Buat yang lahir di akhir tahun 80-an atau awal 90-an dan tinggal di desa, aku pernah mengalami masa-masa happy itu. Bermain bersama teman-teman di hamparan halaman. Permainan tradisional. Tanpa listrik. Komputer saja waktu tidak ada. Adanya mesin ketik, merek royal yang didapat dari Bapak untuk keperluan membuat laporan pekerjaannya.
Kala itu benda-benda yang tersebar di sekitar neighborhood adalah pecahan genteng yang terbuat dari tanah liat. Entah siapa yang menciptakan permainan ini sebelumnya. Kami sering berkumpul dan mengadakan permainan seru yang memiliki padanan dalam Bahasa Inggris, Hide and Seek. Meskipun sepadan, game kearifan lokal ini beda. Si seeker tidak hanya berhitung satu dua tiga sampai sepuluh, namun ada tantangan yang mesti dilaluinya.
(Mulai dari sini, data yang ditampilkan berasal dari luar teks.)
(** ** Nodes an account cannot tell apart *)

Abbreviation TheNode := (@Node W C Reg _ _).

(** The live filters of an account. *)
Definition my_filter (a : Z) (n : TheNode) (id : FilterId W) : option FilterState :=
  if decide (n_filter_owners n !! id = Some a) then reg_get L (n_registry n) id else None.

(** The ids in [X] are those handed out to [a]; its log filters ask for its own
    events only. *)
Record good (X : FilterId W -> Prop) (a : Z) (n : TheNode) : Prop := {
  g_zero : no_zero_topic (n_chain n);
  g_ids id st : my_filter a n id = Some st -> X id;
  g_scoped id f since : my_filter a n id = Some (LogFilter f, since) -> scoped_for a f
}.

Record low (X : FilterId W -> Prop) (a : Z) (n1 n2 : TheNode) : Prop := {
  low_view : same_view a (n_chain n1) (n_chain n2);
  low_filters id : my_filter a n1 id = my_filter a n2 id;
  low_good1 : good X a n1;
  low_good2 : good X a n2
}.

(** The next id is the same on both sides, and one for [a]. *)
Definition low_next X a n1 n2 : Prop :=
  low X a n1 n2 /\ reg_next L (n_registry n1) = reg_next L (n_registry n2) /\ X (reg_next L (n_registry n1)).

Lemma good_transfer X a n n' :
  (forall id, my_filter a n' id = my_filter a n id) -> n_chain n' = n_chain n -> good X a n -> good X a n'.
Proof.
  intros Hf Hc [Hz Hi Hs]. split; [by rewrite Hc|..]; intros *; rewrite Hf; [apply Hi|apply Hs].
Qed.

Lemma low_refl X a n : good X a n -> low X a n n.
Proof. by split. Qed.

Lemma low_trans X a n1 n2 n3 : low X a n1 n2 -> low X a n2 n3 -> low X a n1 n3.
Proof. intros [V F G1 G2] [V' F' G1' G3]. split; [exact (transitivity V V')|intros; by rewrite F|done|done]. Qed.

(** *** Handlers that answer [a] the same *)

Section Respect.
Context (X : FilterId W -> Prop) (a : Z).

(** The same answer on both sides, and nodes again alike. *)
Definition respects {A} (m : Api TheNode A) : Prop := forall n1 n2,
  low_next X a n1 n2 -> fst (m n1) = fst (m n2) /\ low_next X a (snd (m n1)) (snd (m n2)).

(** Answers related by [P] on both sides. *)
Definition respects_rel {A} (P : A -> A -> Prop) (m : Api TheNode A) : Prop := forall n1 n2,
  low_next X a n1 n2 ->
  match fst (m n1), fst (m n2) with
  | Ok x, Ok y => P x y
  | Err e1, Err e2 => e1 = e2
  | _, _ => False
  end /\ low_next X a (snd (m n1)) (snd (m n2)).

Lemma respects_of_rel {A} (m : Api TheNode A) : respects_rel eq m -> respects m.
Proof.
  intros H n1 n2 Hl. destruct (H n1 n2 Hl) as [Hr Hl']. split; [|done].
  destruct (fst (m n1)), (fst (m n2)); naive_solver.
Qed.
Lemma respects_to_rel {A} (m : Api TheNode A) : respects m -> respects_rel eq m.
Proof.
  intros H n1 n2 Hl. destruct (H n1 n2 Hl) as [Hr Hl']. split; [|done]. rewrite Hr. by destruct (fst (m n2)).
Qed.

Lemma respects_ret {A} (x : A) : respects (aret x).
Proof. by intros n1 n2 Hl. Qed.
Lemma respects_fail {A} e : respects (A:=A) (afail e).
Proof. by intros n1 n2 Hl. Qed.
Lemma respects_lift {A} (r : result JsonRpcError A) : respects (lift r).
Proof. by intros n1 n2 Hl. Qed.
Lemma respects_lift_scope {A} (r : result ScopeError A) : respects (lift_scope r).
Proof. destruct r; [apply respects_ret|apply respects_fail]. Qed.

Lemma respects_rel_bind {A B} (P : A -> A -> Prop) (m : Api TheNode A) (f : A -> Api TheNode B) :
  respects_rel P m ->
  (forall x y n1 n2, P x y -> low_next X a n1 n2 ->
     fst (f x n1) = fst (f y n2) /\ low_next X a (snd (f x n1)) (snd (f y n2))) ->
  respects (abind m f).
Proof.
  intros Hm Hf n1 n2 Hl. destruct (Hm n1 n2 Hl) as [Hr Hl'].
  unfold abind. destruct (m n1) as [r1 n1'], (m n2) as [r2 n2']. cbn [fst snd] in *.
  destruct r1, r2; try done; [by apply Hf|by subst].
Qed.

Lemma respects_bind {A B} (m : Api TheNode A) (f : A -> Api TheNode B) :
  respects m -> (forall x, respects (f x)) -> respects (abind m f).
Proof.
  intros Hm Hf. apply (respects_rel_bind eq); [by apply respects_to_rel|].
  intros x y n1 n2 <-. apply Hf.
Qed.

(** A read whose answers have the same image under [view]. *)
Lemma respects_read {A V} (view : A -> V) (q : C -> result string A) :
  (forall c1 c2, same_view a c1 c2 -> result_map view (q c1) = result_map view (q c2)) ->
  respects_rel (fun x y => view x = view y) (read q).
Proof.
  intros Hq n1 n2 Hl. specialize (Hq _ _ (low_view _ _ _ _ (proj1 Hl))). unfold read.
  destruct (q (n_chain n1)), (q (n_chain n2)); cbn in *; split; congruence.
Qed.

Lemma respects_read_eq {A} (q : C -> result string A) :
  (forall c1 c2, same_view a c1 c2 -> q c1 = q c2) -> respects (read q).
Proof.
  intros Hq. apply respects_of_rel.
  intros n1 n2 Hl. specialize (Hq _ _ (low_view _ _ _ _ (proj1 Hl))). unfold read. rewrite Hq.
  by destruct (q (n_chain n2)).
Qed.
End Respect.

(** *** The handlers, for requests of [a] *)

Section Own.
Context (X : FilterId W -> Prop) (auth : AuthContext).
Abbreviation a := (auth_caller auth).
Abbreviation respects := (respects X a).

Lemma respects_zone_tokens : respects (zone_tokens E zone_portal).
Proof.
  unfold zone_tokens. destruct (_ =? _); [apply respects_ret|]. apply respects_read_eq. intros c1 c2 V. apply V.
Qed.
Lemma respects_zone_sequencer : respects (zone_sequencer E zone_portal).
Proof.
  unfold zone_sequencer. destruct (_ =? _); [apply respects_ret|]. apply respects_read_eq. intros c1 c2 V. apply V.
Qed.

(** An answer computed from one read of data that is the same in both views. *)
Lemma respects_answer {A B} (q : C -> result string A) (k : A -> B) :
  (forall c1 c2, same_view a c1 c2 -> q c1 = q c2) -> respects (abind (read q) (fun x => aret (k x))).
Proof. intros Hq. apply respects_bind; [by apply respects_read_eq|]. intros x. apply respects_ret. Qed.

(** The same when the answer looks at the part of the data in the view. *)
Lemma respects_answer_view {A V B} (view : A -> V) (q : C -> result string A) (k : A -> Api TheNode B) (k' : A -> B) :
  (forall c1 c2, same_view a c1 c2 -> result_map view (q c1) = result_map view (q c2)) ->
  (forall x, k x = aret (k' x)) ->
  (forall x y, view x = view y -> k' x = k' y) -> respects (abind (read q) k).
Proof.
  intros Hq Hk Hk'. apply (respects_rel_bind _ _ (fun x y => view x = view y)); [by apply respects_read|].
  intros x y n1 n2 Hv Hl. rewrite !Hk. cbn. by rewrite (Hk' x y Hv).
Qed.

Lemma respects_fee_history n b p : respects (node_fee_history E R n b p).
Proof.
  eapply (respects_answer_view fee_shape); [intros c1 c2 V; apply V|reflexivity|].
  intros x y Hs. cbn beta. by rewrite (redact_fee_history_shape _ _ _ Hs).
Qed.

Lemma respects_block (q : C -> result string (option Block)) :
  (forall c1 c2, same_view a c1 c2 -> result_map (fmap public_block) (q c1) = result_map (fmap public_block) (q c2)) ->
  respects (abind (read q) (fun block => match block with
    | None => aret (raw_null R) | Some block => aret (raw_block R (redact_block block)) end)).
Proof.
  intros Hq. apply (respects_answer_view (fmap public_block) q _
    (fun block => match block with None => raw_null R | Some block => raw_block R (redact_block block) end) Hq).
  - by intros [].
  - intros [x|] [y|]; try done. intros Hp%(inj Some). by rewrite (proj2 (redact_block_public x y) Hp).
Qed.

Lemma respects_transaction h : respects (node_transaction_by_hash E R h auth).
Proof.
  apply (respects_answer_view (own_transaction a) _ _ (fun tx => match own_transaction a tx with
    | None => raw_null R | Some tx => raw_transaction R (set_transaction_index (Some 0) tx) end)).
  - intros c1 c2 V. apply V.
  - intros [tx|]; [|done]. cbn. by destruct (tx_from tx =? a).
  - by intros x y ->.
Qed.

Lemma respects_receipt h : respects (node_transaction_receipt E R h auth).
Proof.
  apply (respects_answer_view (own_receipt a) _ _ (fun r => match r with
    | None => raw_null R
    | Some r => if r_from r =? a then raw_receipt R (filter_receipt_logs (logs_bloom_of E) r) else raw_null R end)).
  - intros c1 c2 V. apply V.
  - intros [r|]; [|done]. by destruct (r_from r =? a).
  - intros [x|] [y|]; cbn; try (repeat case_match; done).
    destruct (Z.eqb_spec (r_from x) a) as [Ex|], (Z.eqb_spec (r_from y) a) as [Ey|]; try done.
    intros Eo. f_equal. unfold filter_receipt_logs. rewrite Ex, Ey. injection Eo as -> -> -> -> -> -> -> -> -> -> Hl.
    by rewrite (filter_logs_visible a _ _ Hl).
Qed.

Lemma respects_balance addr b : respects (node_get_balance E R addr b auth).
Proof.
  unfold node_get_balance. destruct (Z.eqb_spec addr a) as [->|]; cbn [negb]; [|apply respects_ret].
  apply respects_answer. intros c1 c2 V. apply V.
Qed.
Lemma respects_count addr b : respects (node_get_transaction_count E R addr b auth).
Proof.
  unfold node_get_transaction_count. destruct (Z.eqb_spec addr a) as [->|]; cbn [negb]; [|apply respects_ret].
  apply respects_answer. intros c1 c2 V. apply V.
Qed.

(** Simulation: the policy lets only admissible requests through. *)
Lemma is_sequencer_portal n : is_sequencer E zone_portal a n = Ok true -> portal_sequencer (n_chain n) = Ok a.
Proof.
  unfold is_sequencer, zone_sequencer, portal_sequencer, read, aret.
  destruct (zone_portal =? 0); cbn [fst].
  - destruct (Z.eqb_spec 0 a) as [<-|]; done.
  - destruct (l1_sequencer E (n_chain n)); cbn; [|done]. by intros [= ->%Z.eqb_eq].
Qed.

Lemma respects_simulation {A B} r (q : C -> TempoTransactionRequest (Rest W) -> result string A) (k : A -> B) :
  (forall c1 c2 r', same_view a c1 c2 -> admissible a c1 r' -> q c1 r' = q c2 r') ->
  respects (abind (node_enforce_authorized E zone_portal r auth) (fun r' =>
    abind (read (fun c => q c r')) (fun x => aret (k x)))).
Proof.
  intros Hq n1 n2 Hl.
  assert (Es : is_sequencer E zone_portal a n1 = is_sequencer E zone_portal a n2).
  { unfold is_sequencer. by rewrite (proj1 (respects_zone_sequencer n1 n2 Hl)). }
  unfold abind, node_enforce_authorized. rewrite Es.
  destruct (enforce_authorized _ r auth _) as [r'|e] eqn:Er; [|done].
  assert (Hadm : admissible a (n_chain n1) r').
  { apply enforce_authorized_Ok in Er as (_ & -> & Hc & Hr). split; [done|]. split; [done|].
    destruct Hr as [Hr|Hr]; [by left|right]. rewrite <-Es in Hr. by apply is_sequencer_portal. }
  unfold read. rewrite (Hq _ _ r' (low_view _ _ _ _ (proj1 Hl)) Hadm). by destruct (q _ r').
Qed.
Lemma step_grows s c : tracks s -> is_finalize c.2 = false ->
  grows s (outbox_step keccak256 abi_encode_params sequencer isEnabledToken valid_reveal_key take_tokens s c).
Proof.
  intros Ht Hf. unfold outbox_step. destruct c as [env c]. cbn [fst snd] in *.
  destruct (outbox_call env c s) as [[u s']|e] eqn:H; [|by apply grows_refl].
  pose proof (call_keeps_index _ _ _ _ _ Hf H) as Hi.
  destruct c; cbn [Outbox.outbox_call] in H; [..|done].
  - unfold set_tempo_gas_rate in H. open_M.
    split; [apply (quiet_tracks s1); [done|done| |done]; cbn; by rewrite since_last_app|]. split; [done|].
    eexists [_], []. rewrite app_nil_r. repeat constructor.
  - unfold set_max_withdrawals_per_block in H. open_M.
    split; [apply (quiet_tracks s0); [done|done| |done]; cbn; by rewrite since_last_app|]. split; [done|].
    eexists [_], []. rewrite app_nil_r. repeat constructor.
  - apply request_appends in H as (Ht' & _ & _ & fee & e & Hp & He & Ha); [|done].
    split; [done|]. split; [done|]. eexists _, _. split; [exact He|]. split; [by repeat constructor|]. split; [exact Hp|].
    apply Forall2_cons_2; [exact Ha|apply Forall2_nil_2].
  - apply bounce_back_appends in H as (Ht' & _ & e & Hp & He & Ha); [|done].
    split; [done|]. split; [done|]. eexists _, _. split; [exact He|]. split; [by repeat constructor|]. split; [exact Hp|].
    apply Forall2_cons_2; [exact Ha|apply Forall2_nil_2].
Qed.

Lemma run_grows calls s : tracks s -> Forall (fun c => is_finalize c.2 = false) calls -> grows s (outbox_run calls s).
Proof.
  intros Ht Hc. revert s Ht. unfold Outbox.outbox_run. induction Hc as [|c calls Hf _ IH]; intros s Ht; [by apply grows_refl|].
  pose proof (step_grows s c Ht Hf) as Hg. eapply grows_trans; [exact Hg|]. apply IH, Hg.
Qed.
Pertama-tama kami membuat lingkaran menggunakan tongkat di atas tanah yang ditulisi nomor satu sampai dengan lima. Lantas para pemain wajib melemparkan pecahan genteng alias ‘gacuk’ tersebut ke arah lingkaran itu. Yang mendapatkan skor paling rendah akan bertugas. Yang harus dia kerjakan adalah menyusun ‘gacuk’ menjadi sebuah menara. Di saat dia menyusun gacuk, anak-anak lainnya sembunyi. Tugas dia bertambah. Tidak hanya sebagai pencari atau seeker, tetapi juga sebagai keeper.
Pada saat itulah si penjaga harus mencari yang sembunyi, sambil menjaga agar menaranya tidak dijatuhkan oleh pemain lain. Pada saat dia menemukan dan melihat teman-temannya yang sembunyi, dia menyebutkan namanya. Lalu si penjaga harus melangkahi menara itu sebagai penanda sah pemain itu sudah ditemukan.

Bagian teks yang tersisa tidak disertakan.